A last note about the DVDs: all of BUTAOTOME’s DVDs (PV collection, Jump Otome, major albums’ extra DVDs) are coded to be Region 2, except for Pig Video Desu, which is Region All.
For further reading on how to buy stuff from Japan, I highly recommend reading Merami fan’s guide.
The major albums are available on pretty much every Japanese website centered on digital music (mora, Rekochoku, dwango to name a few). However, most of them need some workaround (Japanese credit card, VPN etc.) and every shop only offers AAC files for BUTAOTOME’s releases (except Amazon JP, which has MP3 files), so in the album pages I only list iTunes and OTOTOY because they are “overseas friendly”. iTunes doesn’t need to be introduced: you can easily purchase the albums on the store of your country as well as the full versions of the music videos (but no other videos from the extra DVDs). In case you can’t/don’t want to use iTunes, OTOTOY is a good alternative (though it doesn’t have the videos): the site is partially in English, but it should be easy for you to buy from there and it also accepts Paypal.
Since October 2018, BUTAOTOME’s Touhou albums are easily purchasable on iTunes
and Google Play Music! Note that they use a different artist tag from the major albums.
All the Touhou albums up until the 2021 releases are available except for Kaen Ranzen and all the live/event-limited releases.
Since April 2019, the same selection of albums is also available on Touhou Doujin Music Distribution’s BOOTH. You can purchase from outside Japan, and it also provides FLAC files. Due to a change of guidelines, TDMD’s BOOTH has been shut down on August/September 2021. Now artists can sell their digital releases on their own BOOTH store, so technically it’s up to BUTAOTOME themselves if they want to re-add their entire discography…
In the past, the only way to digitally purchase the doujin albums (and only the first five Touhou vocal albums) was Melonbooks DL. Now not just the website is blocked from outside Japan, but the albums have been removed from there.
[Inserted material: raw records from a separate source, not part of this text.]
(* ===== verification/Accounts.v ===== *)
(** * Accounts and sessions

    The account columns and the sessions of [src/internal/state/repo_user.go],
    and [src/internal/service/control_plane_account.go]: creating accounts, the
    single-column writes, the rule that an active administrator remains, and
    enrolling a second factor.

    Hashing and verifying a password (argon2) and sealing a second factor under
    the pepper (AES-GCM) are parameters; the service takes the former as a field
    of its own.  An account method takes the lock [userWriteMu] for its whole
    read, check and write, so it is one step. *)

From Stdlib Require Import Ascii String.
From stdpp Require Import base gmap list strings.
From S2P Require Import Prelude Model Store GoStrings Digests Totp.

(** ** Account columns *)

Definition with_Password (v : string) (u : User) : User :=
  User.mkUser (User.ID u) (User.Username u) v (User.Role u) (User.Status u) (User.TOTPSecretEnc u)
    (User.CreatedAtNs u) (User.UpdatedAtNs u) (User.LastLoginNs u) (User.TOTPLastUsedNs u).
Definition with_Role (v : string) (u : User) : User :=
  User.mkUser (User.ID u) (User.Username u) (User.PasswordHash u) v (User.Status u) (User.TOTPSecretEnc u)
    (User.CreatedAtNs u) (User.UpdatedAtNs u) (User.LastLoginNs u) (User.TOTPLastUsedNs u).
Definition with_UserStatus (v : string) (u : User) : User :=
  User.mkUser (User.ID u) (User.Username u) (User.PasswordHash u) (User.Role u) v (User.TOTPSecretEnc u)
    (User.CreatedAtNs u) (User.UpdatedAtNs u) (User.LastLoginNs u) (User.TOTPLastUsedNs u).
Definition with_TOTPSecret (v : option string) (u : User) : User :=
  User.mkUser (User.ID u) (User.Username u) (User.PasswordHash u) (User.Role u) (User.Status u) v
    (User.CreatedAtNs u) (User.UpdatedAtNs u) (User.LastLoginNs u) (User.TOTPLastUsedNs u).
Definition with_UpdatedAt (v : Z) (u : User) : User :=
  User.mkUser (User.ID u) (User.Username u) (User.PasswordHash u) (User.Role u) (User.Status u)
    (User.TOTPSecretEnc u) (User.CreatedAtNs u) v (User.LastLoginNs u) (User.TOTPLastUsedNs u).
Definition with_LastLogin (v : Z) (u : User) : User :=
  User.mkUser (User.ID u) (User.Username u) (User.PasswordHash u) (User.Role u) (User.Status u)
    (User.TOTPSecretEnc u) (User.CreatedAtNs u) (User.UpdatedAtNs u) v (User.TOTPLastUsedNs u).

Definition CountUsers (db : StateDB) : Z := Z.of_nat (length (users db)).

Definition MarkUserLogin (id : string) (atNs : Z) : Method unit := transact (fun db =>
  let hit u := User.ID u ==s id in
  if (sql_affected hit (users db) =? 0)%nat then Err ErrNotFound
  else Ok (tt, set_users (sql_update hit (with_LastLogin atNs) (users db)) db)).

Definition userRowExists (id : string) (db : StateDB) : bool :=
  (0 <? sql_affected (fun u => User.ID u ==s id) (users db))%nat.

Definition userNotFoundIfAbsent (id : string) : DbTx unit := fun db =>
  if userRowExists id db then Ok (tt, db) else Err ErrNotFound.

(** UPDATE users SET column = ?, updated_at_ns = ? WHERE id = ?; [set] writes
    the column.  The CHECKs of role and status are tested on the row written. *)
Definition updateUserColumn (id : string) (set : User -> User) (atNs : Z) : Method unit := transact (fun db =>
  let hit u := User.ID u ==s id in
  let row u := with_UpdatedAt atNs (set u) in
  if existsb (fun u => hit u && negb (user_check_ok (row u))) (users db) then Err ErrSQL
  else
    let db' := set_users (sql_update hit row (users db)) db in
    if (sql_affected hit (users db) =? 0)%nat then userNotFoundIfAbsent id db' else Ok (tt, db')).

Definition UpdateUserPassword (id passwordHash : string) (atNs : Z) : Method unit :=
  updateUserColumn id (with_Password passwordHash) atNs.
Definition UpdateUserStatus (id status : string) (atNs : Z) : Method unit :=
  updateUserColumn id (with_UserStatus status) atNs.
Definition UpdateUserRole (id role : string) (atNs : Z) : Method unit :=
  updateUserColumn id (with_Role role) atNs.

(** An empty blob reads back as no secret. *)
Definition UpdateUserTOTPSecret (id : string) (sealed : option string) (atNs : Z) : Method unit :=
  updateUserColumn id (with_TOTPSecret (match sealed with Some v => if v ==s "" then None else Some v | None => None end))
    atNs.

(** ** Sessions *)

(** id_hash is the primary key, user_id references users. *)
Definition InsertSession (s : Session) : Method unit := transact (fun db =>
  if existsb (fun r => Session.IDHash r ==s Session.IDHash s) (sessions db)
     || negb (user_exists (Session.UserID s) db)
  then Err ErrSQL
  else Ok (tt, set_sessions (sessions db ++ [s]) db)).

Definition GetSession (idHash : string) (db : StateDB) : res StateErr Session :=
  match sql_first (fun s => Session.IDHash s ==s idHash) (sessions db) with
  | Some s => Ok s
  | None => Err ErrNotFound
  end.

Definition DeleteSession (idHash : string) : Method unit := transact (fun db =>
  let hit s := Session.IDHash s ==s idHash in
  if (sql_affected hit (sessions db) =? 0)%nat then Err ErrNotFound
  else Ok (tt, set_sessions (sql_where (fun s => negb (hit s)) (sessions db)) db)).

(** DELETE FROM sessions WHERE ...; the number of rows. *)
Definition delete_sessions (hit : Session -> bool) : Method Z := transact (fun db =>
  Ok (Z.of_nat (sql_affected hit (sessions db)),
      set_sessions (sql_where (fun s => negb (hit s)) (sessions db)) db)).

Definition DeleteSessionsByUser (userID : string) : Method Z :=
  delete_sessions (fun s => Session.UserID s ==s userID).

Definition DeleteUserSession (userID idHash : string) : Method Z :=
  delete_sessions (fun s => (Session.UserID s ==s userID) && (Session.IDHash s ==s idHash)).

Definition PruneSessions (nowNs : Z) : Method Z :=
  delete_sessions (fun s => Session.ExpiresAtNs s <? nowNs).

Definition TouchSession (idHash : string) (expiresAtNs : Z) : Method unit := transact (fun db =>
  let hit s := Session.IDHash s ==s idHash in
  if (sql_affected hit (sessions db) =? 0)%nat then Err ErrNotFound
  else Ok (tt, set_sessions (sql_update hit (Session.with_Expiry expiresAtNs) (sessions db)) db)).

(** ORDER BY created_at_ns DESC, id_hash *)
Definition ListSessionsByUser (userID : string) (db : StateDB) : list Session :=
  sort_by (fun a b =>
      (Session.CreatedAtNs b <? Session.CreatedAtNs a) ||
      ((Session.CreatedAtNs b =? Session.CreatedAtNs a) && String.leb (Session.IDHash a) (Session.IDHash b)))
    (sql_where (fun s => Session.UserID s ==s userID) (sessions db)).

(** ** The account service *)

Inductive AccountErr :=
| ErrPasswordTooShort
| ErrPasswordUnchanged
| ErrCurrentPasswordWrong
| ErrTOTPAlreadyEnrolled
| ErrTOTPNotEnrolled
| ErrTOTPCodeInvalid
| ErrNoPepper
| ErrLastAdmin
| ErrUsernameRequired
| ErrUnknownRole
| ErrUnknownStatus
| ErrAccountNotFound
| ErrHash
| ErrSeal
| AccountState (e : StateErr).

Abbreviation Acct := (Proc StateDB AccountErr).

Definition engine_call {A} (m : Method A) : Acct A := fun db =>
  match m db with
  | (Ok a, db') => (Ok a, db')
  | (Err e, db') => (Err (AccountState e), db')
  end.

Definition MinPasswordLength : nat := 12.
Because of this, the “how to buy from Melonbooks.com” guide that used to be on Tiramisu Cowboy has been deleted.
Please don’t use Eruce.com to purchase digital albums. It’s not an authorized website, but moreover, it sells rips of event-limited stuff (such as Lovely Life), which aren’t available in legal sources.
BUTAOTOME’s major albums are available on every big streaming platform that has popular Japanese music. You can also listen to them on Spotify, and they don’t require a subscription.
Since December 21, 2020, Touhou music is available on Apple Music and Youtube Music. Apple Music requires a subscription in the first place, and while you can use Youtube Music for free, you need a Premium subscription for Touhou albums. Since April 29, 2021, Touhou music became available on Spotify. It doesn’t require a subscription.